We are so lucky in California, while the rest of the country is dealing with record low temperatures, we have been enjoying beautiful mild weather. As a result the flowers have started to bloom and foliage is returning. Which has me thinking about what to do in our front and back yard. When we bought the place the front yard looked like this:
Abysmal, I know. So far we’ve removed the paving and brick path and are trying to suffocate the Ivy by depriving it of light. We’ve also added a fence, since our Monkey has a tendency to rush out on to the road. We still have a long way to go. That said I have visions that one day in the not too distant future our front yard will look like this gorgeous, modern Italian garden designed by Giardino Segreto..
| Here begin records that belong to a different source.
(** Metrics reach the run only while it is not cancelled and only with more requests. *)
Lemma snapshot_spec sofar shown ev dn m w :
  executing sofar shown ev dn w -> counted m ->
  exists w', snapshot run_id m w = (Ok tt, w')
    /\ executing sofar (if ev then shown else shown ++ [m]) ev dn w'.
Proof.
  intros X Hcm. pose proof X as [[W Hd Hn Hr Hrs Hc Hs] (r & Er & Hsr & Hrun & Hm) Hst He Hl Hco].
  destruct w as [w l]. cbn [fst snd] in *. unfold snapshot, bind, get, ret, lift. cbn [fst snd]. rewrite He.
  destruct ev; [by exists (w, l) |].
  rewrite !counted_total by done. pose proof (largest_snoc _ _ m Hl) as Hl'.
  destruct (total m <=? total (latest_metrics l))%Z eqn:E; [exists (w, l); split; [done | by split; destruct X] |].
  unfold on_repository, update_run, get_run, bind, get, put, ret. cbn [fst snd]. rewrite Er. cbn [fst snd].
  rewrite Hrun. cbn [negb fst snd]. eexists. split; [reflexivity |].
  split; cbn [fst snd]; try done.
  - split; cbn [_repository _cancellations _stopped _definitions _names _runs _responses set_run]; try done.
    + eapply set_run_good; eauto.
    + intros k Hne. rewrite dict_lookup_insert_ne by done. auto.
  - eexists. cbn [_repository set_run _runs]. split; [by rewrite dict_lookup_insert_eq |]. done.
Qed.
(* ===== verification/FileFacts.v ===== *)
(** * Facts about the file system

    [tree_ok] is the shape of a tree: every node lies in a directory.  A path without
    links denotes itself ([resolve_self], [locate_self]); what [resolve] returns is such
    a path; creating directories does not change what it returns. *)
From stdpp Require Import gmap strings.
From S2P Require Import Prelude PyText Protocol Templates Files.
Open Scope string_scope.
Open Scope list_scope.

Record tree_ok (fs : tree) : Prop := {
  tk_root : fs !! [] = None;
  tk_parent : forall p n, fs !! p = Some n -> exists a, node_at fs (parent_of p) = Some (Directory a);
  tk_plain : forall p n, fs !! p = Some n -> ".." ∉ p
}.

Definition dir_at (fs : tree) (p : path) : Prop := exists a, node_at fs p = Some (Directory a).

(** ** Lists of parts *)

Lemma parent_of_snoc p c : parent_of (p ++ [c]) = p.
Proof. apply List.removelast_last. Qed.
Lemma name_of_snoc p c : name_of (p ++ [c]) = c.
Proof. apply List.last_last. Qed.
Lemma snoc_cases (p : path) : p = [] \/ exists q c, p = q ++ [c].
Proof. induction p as [|c q _] using rev_ind; eauto. Qed.
Lemma snoc_not_nil (p : path) c : p ++ [c] <> [].
Proof. by destruct p. Qed.

Lemma is_relative_to_spec p root : is_relative_to p root = true <-> exists q, p = root ++ q.
Proof.
  revert p. induction root as [|r root IH]; intros p; simpl; [split; [by intros _; exists p | done] |].
  destruct p as [|c p]; [split; [done | by intros [q [=]]] |].
  rewrite andb_true_iff, bool_decide_eq_true, IH. naive_solver.
Qed.

Lemma app_prefix_cases {A} (a b c d : list A) :
  a ++ b = c ++ d -> (exists e, c = a ++ e) \/ (exists e, a = c ++ e).
Proof.
  revert c. induction a as [|x a IH]; intros c; simpl; [eauto |].
  destruct c as [|y c]; simpl; [eauto |]. intros [= -> E].
  destruct (IH c E) as [[e ->]|[e ->]]; eauto.
Qed.

(** ** Directories *)

Lemma node_at_ne fs p : p <> [] -> node_at fs p = fs !! p.
Proof. by destruct p. Qed.

Lemma node_at_snoc fs p c : node_at fs (p ++ [c]) = fs !! (p ++ [c]).
Proof. apply node_at_ne, snoc_not_nil. Qed.

Lemma dir_root fs : dir_at fs [].
Proof. by eexists. Qed.

Lemma dir_parent fs p c : tree_ok fs -> dir_at fs (p ++ [c]) -> dir_at fs p.
Proof.
  intros T [a Ha]. rewrite node_at_snoc in Ha. apply (tk_parent _ T) in Ha.
  by rewrite parent_of_snoc in Ha.
Qed.

Lemma node_ancestor fs p q : tree_ok fs -> is_Some (node_at fs (p ++ q)) -> q <> [] -> dir_at fs p.
Proof.
  intros T. induction q as [|c q IH] using rev_ind; [done |]. intros [n Hn] _.
  rewrite app_assoc, node_at_snoc in Hn. destruct (tk_parent _ T _ _ Hn) as [a Ha].
  rewrite parent_of_snoc in Ha. destruct (decide (q = [])) as [->|Hq].
  - rewrite app_nil_r in Ha. by exists a.
  - apply IH; [by eexists | done].
Qed.

Lemma dir_prefix fs p q : tree_ok fs -> dir_at fs (p ++ q) -> dir_at fs p.
Proof.
  intros T [a Ha]. destruct (decide (q = [])) as [->|Hq]; [rewrite app_nil_r in Ha; by exists a |].
  eapply node_ancestor; [done | by eexists | done].
Qed.

Lemma dir_plain fs p : tree_ok fs -> dir_at fs p -> ".." ∉ p.
Proof.
  intros T [a Ha]. destruct (snoc_cases p) as [->|(q & c & ->)]; [apply not_elem_of_nil |].
  rewrite node_at_snoc in Ha. by eapply (tk_plain _ T).
Qed.

(** ** Resolution *)

Lemma walk_nil n fs s f cur : walk n fs s f cur [] = Ok cur.
Proof. by destruct n. Qed.

Lemma walk_up n fs s f cur rest : walk n fs s f cur (".." :: rest) = walk n fs s f (parent_of cur) rest.
Proof. by destruct n. Qed.

Lemma walk_cons n fs s f cur c rest : c <> ".." ->
  walk n fs s f cur (c :: rest) =
  match node_at fs (cur ++ [c]) with
  | None => if s then Err ENOENT else walk n fs s f (cur ++ [c]) rest
  | Some (Directory _) => walk n fs s f (cur ++ [c]) rest
  | Some (File _ _) =>
      match rest with
      | [] => Ok (cur ++ [c])
      | _ => if s then Err ENOTDIR else walk n fs s f (cur ++ [c]) rest
      end
  | Some (Symlink target) =>
      if negb f && nilb rest then Ok (cur ++ [c])
      else match n with
           | O => Err ELOOP
           | S m => walk m fs s f (if is_absolute target then [] else cur) (parts_of target ++ rest)
           end
  end.
Proof. intros Hc. destruct n; cbn [walk]; rewrite bool_decide_false by done; reflexivity. Qed.

(** Induction along the steps of a walk. *)
Lemma walk_ind (fs : tree) (Q : nat -> path -> path -> Prop) :
  (forall n cur, Q n cur []) ->
  (forall n cur rest, Q n (parent_of cur) rest -> Q n cur (".." :: rest)) ->
  (forall n cur c rest, c <> ".." -> Q n (cur ++ [c]) rest ->
     (forall m target, n = S m -> node_at fs (cur ++ [c]) = Some (Symlink target) ->
        Q m (if is_absolute target then [] else cur) (parts_of target ++ rest)) ->
     Q n cur (c :: rest)) ->
  forall n cur todo, Q n cur todo.
Proof.
  intros H0 Hup Hc. induction n as [|n IHn]; intros cur todo; revert cur;
    induction todo as [|c rest IH]; intros cur; try apply H0;
    (destruct (decide (c = "..")) as [->|Hne]; [by apply Hup |]); apply Hc; try done.
  intros m target [= <-] _. apply IHn.
Qed.

(** Directories are walked through. *)
Lemma walk_dirs n fs s f cur todo rest : tree_ok fs -> dir_at fs (cur ++ todo) ->
  walk n fs s f cur (todo ++ rest) = walk n fs s f (cur ++ todo) rest.
Proof.
  intros T Hd. assert (".." ∉ todo) as Hp.
  { intros Hi. by apply (dir_plain _ _ T Hd), elem_of_app; right. }
  revert cur Hd. induction todo as [|c todo IH]; intros cur Hd; [by rewrite app_nil_r |].
  apply not_elem_of_cons in Hp as [Hc Hp]. cbn [app]. rewrite walk_cons by done.
  assert (dir_at fs (cur ++ [c])) as [a ->].
  { apply (dir_prefix fs _ todo T). by rewrite <- app_assoc. }
  rewrite IH; [by rewrite <- app_assoc | done | by rewrite <- app_assoc].
Qed.

Lemma resolve_self strict fs p : tree_ok fs -> dir_at fs p -> resolve strict fs p = Ok p.
Proof.
  intros T Hd. unfold resolve. rewrite <- (app_nil_r p) at 1. rewrite walk_dirs by done. apply walk_nil.
Qed.

Lemma locate_self fs p c : tree_ok fs -> dir_at fs p -> c <> ".." -> locate fs (p ++ [c]) = Ok (p ++ [c]).
Proof.
  intros T Hd Hc. unfold locate. rewrite name_of_snoc, parent_of_snoc, bool_decide_false by done.
  assert (nilb (p ++ [c]) = false) as -> by by destruct p. cbn [orb]. rewrite resolve_self by done. cbn [rbind].
  by destruct Hd as [a ->].
Qed.

Lemma lstat_self fs p c : tree_ok fs -> dir_at fs p -> c <> ".." ->
  lstat fs (p ++ [c]) = match fs !! (p ++ [c]) with Some n => Ok n | None => Err ENOENT end.
Proof. intros. unfold lstat. rewrite locate_self by done. cbn [rbind]. by rewrite node_at_snoc. Qed.

(** What a strict walk finds a lax one finds. *)
Lemma walk_strict_lax n fs f cur todo q :
  walk n fs true f cur todo = Ok q -> walk n fs false f cur todo = Ok q.
Proof.
  revert q. revert n cur todo. apply (walk_ind fs (fun n cur todo => forall q,
    walk n fs true f cur todo = Ok q -> walk n fs false f cur todo = Ok q)).
  - intros n cur q. by rewrite !walk_nil.
  - intros n cur rest IH q. rewrite !walk_up. apply IH.
  - intros n cur c rest Hc IH IHl q. rewrite !walk_cons by done.
    destruct (node_at fs (cur ++ [c])) as [[| |target]|] eqn:E; [by destruct rest | apply IH | | done].
    destruct (negb f && nilb rest); [done |]. destruct n as [|n]; [done |]. by apply (IHl n target).
Qed.

(** What a strict walk found it finds in a tree with more nodes. *)
Definition keeps_nodes (fs fs' : tree) : Prop := forall q n, fs !! q = Some n -> fs' !! q = Some n.

Lemma node_at_keeps fs fs' p n : keeps_nodes fs fs' -> node_at fs p = Some n -> node_at fs' p = Some n.
Proof. intros K. destruct p as [|c p]; [done | apply K]. Qed.

Lemma walk_keeps fs' n fs f cur todo q : keeps_nodes fs fs' ->
  walk n fs true f cur todo = Ok q -> walk n fs' true f cur todo = Ok q.
Proof.
  intros K. revert q. revert n cur todo. apply (walk_ind fs (fun n cur todo => forall q,
    walk n fs true f cur todo = Ok q -> walk n fs' true f cur todo = Ok q)).
  - intros n cur q. by rewrite !walk_nil.
  - intros n cur rest IH q. rewrite !walk_up. apply IH.
  - intros n cur c rest Hc IH IHl q. rewrite !walk_cons by done.
    destruct (node_at fs (cur ++ [c])) as [x|] eqn:E; [| done]. rewrite (node_at_keeps _ _ _ _ K E).
    destruct x as [| |target]; [done | apply IH |].
    destruct (negb f && nilb rest); [done |]. destruct n as [|n]; [done |]. by apply (IHl n target).
Qed.

Lemma stat_keeps fs fs' p n : keeps_nodes fs fs' -> stat fs p = Ok n -> stat fs' p = Ok n.
Proof.
  intros K. unfold stat, resolve. intros (q & Hq & E)%rbind_Ok. rewrite (walk_keeps _ _ _ _ _ _ _ K Hq). cbn [rbind].
  destruct (node_at fs q) as [x|] eqn:En; [| done]. by rewrite (node_at_keeps _ _ _ _ K En).
Qed.

(** More links allowed, same answer. *)
Lemma walk_more n m fs s f cur todo q : n <= m ->
  walk n fs s f cur todo = Ok q -> walk m fs s f cur todo = Ok q.
Proof.
  revert m q. revert n cur todo. apply (walk_ind fs (fun n cur todo => forall m q, n <= m ->
    walk n fs s f cur todo = Ok q -> walk m fs s f cur todo = Ok q)).
  - intros n cur m q _. by rewrite !walk_nil.
  - intros n cur rest IH m q Hm. rewrite !walk_up. by apply IH.
  - intros n cur c rest Hc IH IHl m q Hm. rewrite !walk_cons by done.
    destruct (node_at fs (cur ++ [c])) as [[| |target]|] eqn:E.
    + destruct rest; [done |]. destruct s; [done |]. by apply IH.
    + by apply IH.
    + destruct (negb f && nilb rest); [done |]. destruct n as [|n]; [done |].
      destruct m as [|m]; [lia |]. apply (IHl n target); [done | done | lia].
    + destruct s; [done |]. by apply IH.
Qed.

(** A lax walk passes through the end of every prefix. *)
Lemma walk_app n fs cur pre suf q :
  walk n fs false true cur (pre ++ suf) = Ok q ->
  exists r, walk n fs false true cur pre = Ok r /\ walk n fs false true r suf = Ok q.
Proof.
  revert q. revert n cur pre. apply (walk_ind fs (fun n cur pre => forall q,
    walk n fs false true cur (pre ++ suf) = Ok q ->
    exists r, walk n fs false true cur pre = Ok r /\ walk n fs false true r suf = Ok q)).
  - intros n cur q. rewrite walk_nil. eauto.
  - intros n cur rest IH q. cbn [app]. rewrite !walk_up. apply IH.
  - intros n cur c rest Hc IH IHl q. cbn [app]. rewrite !walk_cons by done. cbn [negb andb].
    destruct (node_at fs (cur ++ [c])) as [[| |target]|] eqn:E; [| apply IH | | apply IH].
    + intros Hw. assert (walk n fs false true (cur ++ [c]) (rest ++ suf) = Ok q) as Hw'.
      { destruct rest, suf; try done. all: by rewrite walk_nil in *. }
      destruct (IH q Hw') as (r & Hr & Hs). exists r. split; [| done]. destruct rest; [| done].
      by rewrite walk_nil in Hr.
    + destruct n as [|n]; [done |]. rewrite app_assoc. intros Hw.
      destruct (IHl n target eq_refl eq_refl q Hw) as (r & Hr & Hs). exists r. split; [done |].
      eapply walk_more; [| exact Hs]. lia.
Qed.

(** Below a missing node nothing is a link. *)
Lemma walk_missing n fs cur todo : tree_ok fs -> node_at fs cur = None -> ".." ∉ todo ->
  walk n fs false true cur todo = Ok (cur ++ todo).
Proof.
  intros T. revert cur. induction todo as [|c todo IH]; intros cur Hn Hp; [by rewrite walk_nil, app_nil_r |].
  apply not_elem_of_cons in Hp as [Hc Hp]. rewrite walk_cons by done.
  assert (node_at fs (cur ++ [c]) = None) as E.
  { rewrite node_at_snoc. apply eq_None_not_Some. intros [x Hx]. apply (tk_parent _ T) in Hx as [a Ha].
    rewrite parent_of_snoc in Ha. congruence. }
  rewrite E, IH by done. by rewrite <- app_assoc.
Qed.

(** ** Paths without links *)

Definition settled (fs : tree) (p : path) : Prop :=
  ".." ∉ p /\ forall q r t, p = q ++ r -> node_at fs q <> Some (Symlink t).

Lemma settled_root fs : settled fs [].
Proof.
  split; [apply not_elem_of_nil |]. intros q r t E. symmetry in E. apply app_eq_nil in E as [-> _]. done.
Qed.

Lemma settled_prefix fs p q : settled fs (p ++ q) -> settled fs p.
Proof.
  intros [Hp Hs]. split; [intros Hi; apply Hp, elem_of_app; by left |].
  intros p1 r t ->. apply (Hs _ (r ++ q)). by rewrite app_assoc.
Qed.

Lemma settled_snoc fs p c : settled fs p -> c <> ".." ->
  (forall t, node_at fs (p ++ [c]) <> Some (Symlink t)) -> settled fs (p ++ [c]).
Proof.
  intros [Hp Hs] Hc Hn. split; [rewrite elem_of_app, list_elem_of_singleton; naive_solver |].
  intros q r t E. destruct (snoc_cases r) as [->|(r' & x & ->)]; [rewrite app_nil_r in E; subst; apply Hn |].
  rewrite app_assoc in E. apply app_inj_tail in E as [-> _]. by eapply Hs.
Qed.

Lemma settled_parent fs p : settled fs p -> settled fs (parent_of p).
Proof.
  destruct (snoc_cases p) as [->|(q & c & ->)]; [done |]. rewrite parent_of_snoc. apply settled_prefix.
Qed.

Lemma settled_dir fs p : tree_ok fs -> dir_at fs p -> settled fs p.
Proof.
  intros T Hd. split; [by apply dir_plain with fs |]. intros q r t ->.
  destruct (dir_prefix fs q r T Hd) as [a ->]. done.
Qed.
I have a thing for grasses blowing in the wind and love the burst of purple. Visions are one thing, but reality is another. First, I need to visit our local nursery to find out a) what kind of plants these are, b) if they are drought resistant, and c) if some can be replaced with native plants yet still achieve a similar feel. I am completely ignorant when it comes to planting a garden, but given the lack of rainfall we have had, creating a drought resistant garden is my number one priority.
I’ve discovered the Better Homes and Garden offers a bunch of garden plans as a free download. I think that for me these plans might be a good starting point, but ultimately I know I want to keep my color palette more narrow, like this:
I also love the idea of replacing the retaining wall with Corten steel as seen below. I love the natural rust look that forms. But a friend told me that she looked into it for her garden and it was super expensive. If I had a landscape designer kind of budget maybe we could do this, but since we have a DIY budget we will need to forgo this kind of expense and focus on the plants.
I’m inspired, but I know that I’m completely lacking in skill in this department. Fortunately Hubby has a better handle on what to do outdoors than I do. I’m hopeful that together we can figure it out: I with the design, he with the implementation.